## Record excerpts
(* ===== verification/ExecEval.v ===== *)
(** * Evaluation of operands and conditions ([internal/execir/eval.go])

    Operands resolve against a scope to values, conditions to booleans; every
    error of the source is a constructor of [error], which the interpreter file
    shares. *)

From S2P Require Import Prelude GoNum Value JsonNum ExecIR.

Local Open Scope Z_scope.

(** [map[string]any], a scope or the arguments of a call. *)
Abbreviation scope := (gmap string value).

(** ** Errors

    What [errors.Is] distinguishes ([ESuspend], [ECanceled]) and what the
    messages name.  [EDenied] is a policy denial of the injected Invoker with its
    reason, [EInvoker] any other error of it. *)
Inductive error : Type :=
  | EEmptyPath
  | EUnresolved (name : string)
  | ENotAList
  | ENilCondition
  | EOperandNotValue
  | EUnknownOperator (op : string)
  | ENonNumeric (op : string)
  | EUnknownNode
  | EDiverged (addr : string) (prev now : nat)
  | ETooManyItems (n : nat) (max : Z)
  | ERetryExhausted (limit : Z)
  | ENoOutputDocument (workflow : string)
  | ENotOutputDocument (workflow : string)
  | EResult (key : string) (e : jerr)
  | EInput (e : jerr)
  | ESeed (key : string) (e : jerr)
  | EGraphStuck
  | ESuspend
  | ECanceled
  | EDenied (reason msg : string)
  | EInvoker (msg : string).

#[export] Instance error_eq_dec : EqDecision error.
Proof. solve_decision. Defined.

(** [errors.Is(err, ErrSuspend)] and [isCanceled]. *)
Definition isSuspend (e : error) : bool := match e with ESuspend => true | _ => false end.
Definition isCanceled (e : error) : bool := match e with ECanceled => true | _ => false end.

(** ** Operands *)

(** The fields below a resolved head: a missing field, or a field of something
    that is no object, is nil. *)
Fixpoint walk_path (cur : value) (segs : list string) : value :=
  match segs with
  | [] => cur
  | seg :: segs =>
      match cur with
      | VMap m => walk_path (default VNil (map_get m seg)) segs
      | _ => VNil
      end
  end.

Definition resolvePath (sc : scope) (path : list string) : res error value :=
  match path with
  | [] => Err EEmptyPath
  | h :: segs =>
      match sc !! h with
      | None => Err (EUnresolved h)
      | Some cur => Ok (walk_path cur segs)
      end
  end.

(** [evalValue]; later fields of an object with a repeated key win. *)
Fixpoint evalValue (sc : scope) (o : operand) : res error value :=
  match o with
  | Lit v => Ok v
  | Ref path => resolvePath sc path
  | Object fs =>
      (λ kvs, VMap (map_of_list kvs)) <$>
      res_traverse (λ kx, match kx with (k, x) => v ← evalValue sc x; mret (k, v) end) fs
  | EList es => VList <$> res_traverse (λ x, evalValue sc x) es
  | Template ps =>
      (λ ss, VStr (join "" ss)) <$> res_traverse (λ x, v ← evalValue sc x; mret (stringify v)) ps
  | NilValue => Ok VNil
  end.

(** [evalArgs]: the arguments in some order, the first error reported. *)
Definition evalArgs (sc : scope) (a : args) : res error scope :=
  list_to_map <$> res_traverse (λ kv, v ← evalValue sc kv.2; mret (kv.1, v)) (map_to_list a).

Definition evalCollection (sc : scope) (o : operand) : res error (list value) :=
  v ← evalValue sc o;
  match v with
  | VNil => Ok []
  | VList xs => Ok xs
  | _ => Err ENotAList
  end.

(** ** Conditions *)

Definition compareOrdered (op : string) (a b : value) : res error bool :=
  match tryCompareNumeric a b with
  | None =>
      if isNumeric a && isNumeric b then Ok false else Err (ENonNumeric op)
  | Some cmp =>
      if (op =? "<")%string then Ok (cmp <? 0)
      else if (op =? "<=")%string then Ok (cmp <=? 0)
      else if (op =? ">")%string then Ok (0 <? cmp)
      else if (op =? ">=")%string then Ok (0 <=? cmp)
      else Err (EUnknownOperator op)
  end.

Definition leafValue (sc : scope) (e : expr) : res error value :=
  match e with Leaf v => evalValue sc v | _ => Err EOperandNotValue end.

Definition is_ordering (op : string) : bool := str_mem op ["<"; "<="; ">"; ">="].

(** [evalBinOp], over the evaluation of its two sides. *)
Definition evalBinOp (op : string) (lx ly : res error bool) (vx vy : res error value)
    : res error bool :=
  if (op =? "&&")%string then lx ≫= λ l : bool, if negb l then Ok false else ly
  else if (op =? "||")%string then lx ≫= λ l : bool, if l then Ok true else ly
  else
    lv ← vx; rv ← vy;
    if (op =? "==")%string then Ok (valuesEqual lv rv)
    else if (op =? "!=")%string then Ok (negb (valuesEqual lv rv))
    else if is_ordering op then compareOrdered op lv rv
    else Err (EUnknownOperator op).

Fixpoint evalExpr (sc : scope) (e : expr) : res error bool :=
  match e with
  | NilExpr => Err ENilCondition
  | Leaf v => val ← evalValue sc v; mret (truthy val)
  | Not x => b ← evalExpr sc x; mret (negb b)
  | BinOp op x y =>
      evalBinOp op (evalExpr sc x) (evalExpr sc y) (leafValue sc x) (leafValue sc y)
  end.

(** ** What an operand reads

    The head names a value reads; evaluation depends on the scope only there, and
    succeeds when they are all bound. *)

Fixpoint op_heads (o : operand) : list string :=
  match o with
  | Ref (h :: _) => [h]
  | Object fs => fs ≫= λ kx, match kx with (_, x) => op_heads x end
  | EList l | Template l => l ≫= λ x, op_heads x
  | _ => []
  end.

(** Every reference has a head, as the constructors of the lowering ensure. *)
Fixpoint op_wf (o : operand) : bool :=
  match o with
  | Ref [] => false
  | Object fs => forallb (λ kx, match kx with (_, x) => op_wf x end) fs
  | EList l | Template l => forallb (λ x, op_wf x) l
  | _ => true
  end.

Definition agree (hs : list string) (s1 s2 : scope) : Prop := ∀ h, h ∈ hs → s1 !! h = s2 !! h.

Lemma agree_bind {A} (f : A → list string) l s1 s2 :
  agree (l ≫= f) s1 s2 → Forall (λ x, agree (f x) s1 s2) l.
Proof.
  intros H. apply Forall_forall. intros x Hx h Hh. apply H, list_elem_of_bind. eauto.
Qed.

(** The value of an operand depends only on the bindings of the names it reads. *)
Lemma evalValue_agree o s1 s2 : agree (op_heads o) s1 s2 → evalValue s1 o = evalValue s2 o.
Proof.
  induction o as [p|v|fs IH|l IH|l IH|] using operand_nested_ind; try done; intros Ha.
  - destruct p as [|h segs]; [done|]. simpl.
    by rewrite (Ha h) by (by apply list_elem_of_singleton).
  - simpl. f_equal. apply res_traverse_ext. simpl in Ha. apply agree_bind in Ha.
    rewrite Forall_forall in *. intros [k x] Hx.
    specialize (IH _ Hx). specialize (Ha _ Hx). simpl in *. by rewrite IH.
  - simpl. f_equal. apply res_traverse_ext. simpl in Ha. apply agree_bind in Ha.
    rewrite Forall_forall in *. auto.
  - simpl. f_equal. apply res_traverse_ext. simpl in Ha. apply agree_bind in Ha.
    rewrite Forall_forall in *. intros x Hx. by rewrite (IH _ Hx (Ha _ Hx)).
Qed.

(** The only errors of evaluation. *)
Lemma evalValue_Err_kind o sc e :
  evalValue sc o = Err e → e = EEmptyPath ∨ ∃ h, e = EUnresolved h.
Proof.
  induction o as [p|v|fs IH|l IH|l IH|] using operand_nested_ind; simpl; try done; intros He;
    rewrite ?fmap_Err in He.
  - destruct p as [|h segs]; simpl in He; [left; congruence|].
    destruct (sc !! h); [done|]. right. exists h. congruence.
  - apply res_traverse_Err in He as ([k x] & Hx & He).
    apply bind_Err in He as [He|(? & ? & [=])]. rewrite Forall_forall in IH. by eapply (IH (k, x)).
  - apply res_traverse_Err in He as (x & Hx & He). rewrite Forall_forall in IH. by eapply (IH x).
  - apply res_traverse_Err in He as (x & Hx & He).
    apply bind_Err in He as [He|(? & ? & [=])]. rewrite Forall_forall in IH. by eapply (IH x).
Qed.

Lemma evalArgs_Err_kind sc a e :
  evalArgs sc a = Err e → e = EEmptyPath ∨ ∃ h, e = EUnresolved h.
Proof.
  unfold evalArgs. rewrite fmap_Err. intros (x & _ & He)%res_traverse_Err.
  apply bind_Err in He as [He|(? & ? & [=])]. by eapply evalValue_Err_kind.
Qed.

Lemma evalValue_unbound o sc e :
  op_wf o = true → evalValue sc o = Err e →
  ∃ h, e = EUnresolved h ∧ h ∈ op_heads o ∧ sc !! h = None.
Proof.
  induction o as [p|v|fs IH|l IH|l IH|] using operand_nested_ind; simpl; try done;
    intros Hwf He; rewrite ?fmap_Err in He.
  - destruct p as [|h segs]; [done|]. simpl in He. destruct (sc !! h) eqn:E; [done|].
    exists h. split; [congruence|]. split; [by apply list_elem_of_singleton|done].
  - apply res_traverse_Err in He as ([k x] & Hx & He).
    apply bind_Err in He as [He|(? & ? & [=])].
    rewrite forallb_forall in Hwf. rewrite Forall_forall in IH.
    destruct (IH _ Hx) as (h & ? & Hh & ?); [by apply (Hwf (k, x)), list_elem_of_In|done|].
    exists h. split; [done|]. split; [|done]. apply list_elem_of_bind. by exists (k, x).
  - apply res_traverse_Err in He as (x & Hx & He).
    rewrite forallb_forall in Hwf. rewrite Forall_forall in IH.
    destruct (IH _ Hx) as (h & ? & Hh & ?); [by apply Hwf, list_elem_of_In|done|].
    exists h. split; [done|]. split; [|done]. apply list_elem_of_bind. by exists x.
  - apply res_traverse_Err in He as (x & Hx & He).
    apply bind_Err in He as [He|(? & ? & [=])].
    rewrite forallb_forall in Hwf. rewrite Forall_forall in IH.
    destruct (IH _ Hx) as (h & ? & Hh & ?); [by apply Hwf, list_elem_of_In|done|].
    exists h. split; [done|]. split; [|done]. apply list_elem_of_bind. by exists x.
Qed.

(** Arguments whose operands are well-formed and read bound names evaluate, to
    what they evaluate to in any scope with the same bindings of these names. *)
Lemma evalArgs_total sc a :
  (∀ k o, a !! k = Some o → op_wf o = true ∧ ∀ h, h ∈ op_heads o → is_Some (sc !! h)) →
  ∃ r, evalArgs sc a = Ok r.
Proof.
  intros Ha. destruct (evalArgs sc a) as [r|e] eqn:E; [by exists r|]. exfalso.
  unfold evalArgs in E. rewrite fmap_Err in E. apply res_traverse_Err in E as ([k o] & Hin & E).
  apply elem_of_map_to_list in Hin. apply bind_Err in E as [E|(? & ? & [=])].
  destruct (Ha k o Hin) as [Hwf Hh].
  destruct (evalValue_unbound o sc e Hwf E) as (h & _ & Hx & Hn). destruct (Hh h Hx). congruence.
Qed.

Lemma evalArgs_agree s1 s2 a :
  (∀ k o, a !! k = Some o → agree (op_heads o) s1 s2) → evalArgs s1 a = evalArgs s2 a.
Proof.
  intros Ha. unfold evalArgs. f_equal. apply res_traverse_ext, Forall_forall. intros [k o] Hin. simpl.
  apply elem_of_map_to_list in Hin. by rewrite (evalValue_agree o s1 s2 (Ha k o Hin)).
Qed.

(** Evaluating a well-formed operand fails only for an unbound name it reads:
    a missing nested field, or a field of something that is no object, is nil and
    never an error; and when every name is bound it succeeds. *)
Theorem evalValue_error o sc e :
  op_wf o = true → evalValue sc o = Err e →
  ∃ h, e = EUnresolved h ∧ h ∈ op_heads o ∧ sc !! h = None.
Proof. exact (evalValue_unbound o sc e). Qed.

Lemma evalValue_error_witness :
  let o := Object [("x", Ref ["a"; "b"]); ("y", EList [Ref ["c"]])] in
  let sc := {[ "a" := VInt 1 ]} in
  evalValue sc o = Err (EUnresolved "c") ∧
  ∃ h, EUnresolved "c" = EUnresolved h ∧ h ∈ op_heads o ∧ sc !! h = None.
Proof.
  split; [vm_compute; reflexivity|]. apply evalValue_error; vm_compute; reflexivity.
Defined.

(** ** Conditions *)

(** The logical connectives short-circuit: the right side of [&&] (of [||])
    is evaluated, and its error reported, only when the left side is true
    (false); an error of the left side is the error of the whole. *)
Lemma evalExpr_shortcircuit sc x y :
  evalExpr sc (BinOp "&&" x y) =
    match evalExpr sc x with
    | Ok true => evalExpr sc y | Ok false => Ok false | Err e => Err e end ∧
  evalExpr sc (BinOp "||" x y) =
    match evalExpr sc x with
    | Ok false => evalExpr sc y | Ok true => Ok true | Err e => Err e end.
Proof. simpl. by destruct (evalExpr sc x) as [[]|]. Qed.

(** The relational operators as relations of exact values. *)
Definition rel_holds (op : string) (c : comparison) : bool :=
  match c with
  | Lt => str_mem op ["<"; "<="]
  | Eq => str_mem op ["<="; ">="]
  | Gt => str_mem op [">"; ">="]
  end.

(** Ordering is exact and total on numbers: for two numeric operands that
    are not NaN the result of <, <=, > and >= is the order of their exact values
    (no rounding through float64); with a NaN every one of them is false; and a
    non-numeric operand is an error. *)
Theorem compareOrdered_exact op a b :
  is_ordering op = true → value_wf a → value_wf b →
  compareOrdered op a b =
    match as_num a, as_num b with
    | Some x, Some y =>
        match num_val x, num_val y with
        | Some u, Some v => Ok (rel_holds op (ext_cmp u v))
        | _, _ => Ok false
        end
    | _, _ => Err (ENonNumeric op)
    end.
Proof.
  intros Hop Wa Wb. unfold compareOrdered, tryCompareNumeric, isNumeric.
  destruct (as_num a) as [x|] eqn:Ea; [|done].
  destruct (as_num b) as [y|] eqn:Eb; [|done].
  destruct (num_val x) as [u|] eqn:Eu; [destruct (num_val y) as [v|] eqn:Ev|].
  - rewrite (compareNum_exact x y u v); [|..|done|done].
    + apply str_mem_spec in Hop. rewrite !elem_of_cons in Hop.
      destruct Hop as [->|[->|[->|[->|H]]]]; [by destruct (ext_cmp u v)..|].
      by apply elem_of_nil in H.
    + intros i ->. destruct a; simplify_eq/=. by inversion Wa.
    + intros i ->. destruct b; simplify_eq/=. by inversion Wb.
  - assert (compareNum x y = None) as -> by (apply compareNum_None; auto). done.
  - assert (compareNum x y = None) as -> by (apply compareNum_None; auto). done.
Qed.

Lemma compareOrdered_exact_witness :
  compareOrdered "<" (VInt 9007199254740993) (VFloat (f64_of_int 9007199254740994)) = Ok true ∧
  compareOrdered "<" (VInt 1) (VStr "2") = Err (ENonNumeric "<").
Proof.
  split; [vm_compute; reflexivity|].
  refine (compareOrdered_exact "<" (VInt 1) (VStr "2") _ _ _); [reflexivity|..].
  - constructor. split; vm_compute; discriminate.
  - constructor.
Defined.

## Work to be completed
A single figure is the whole answer: the number of lines in the material above that contain "Lemma".

## Reply
10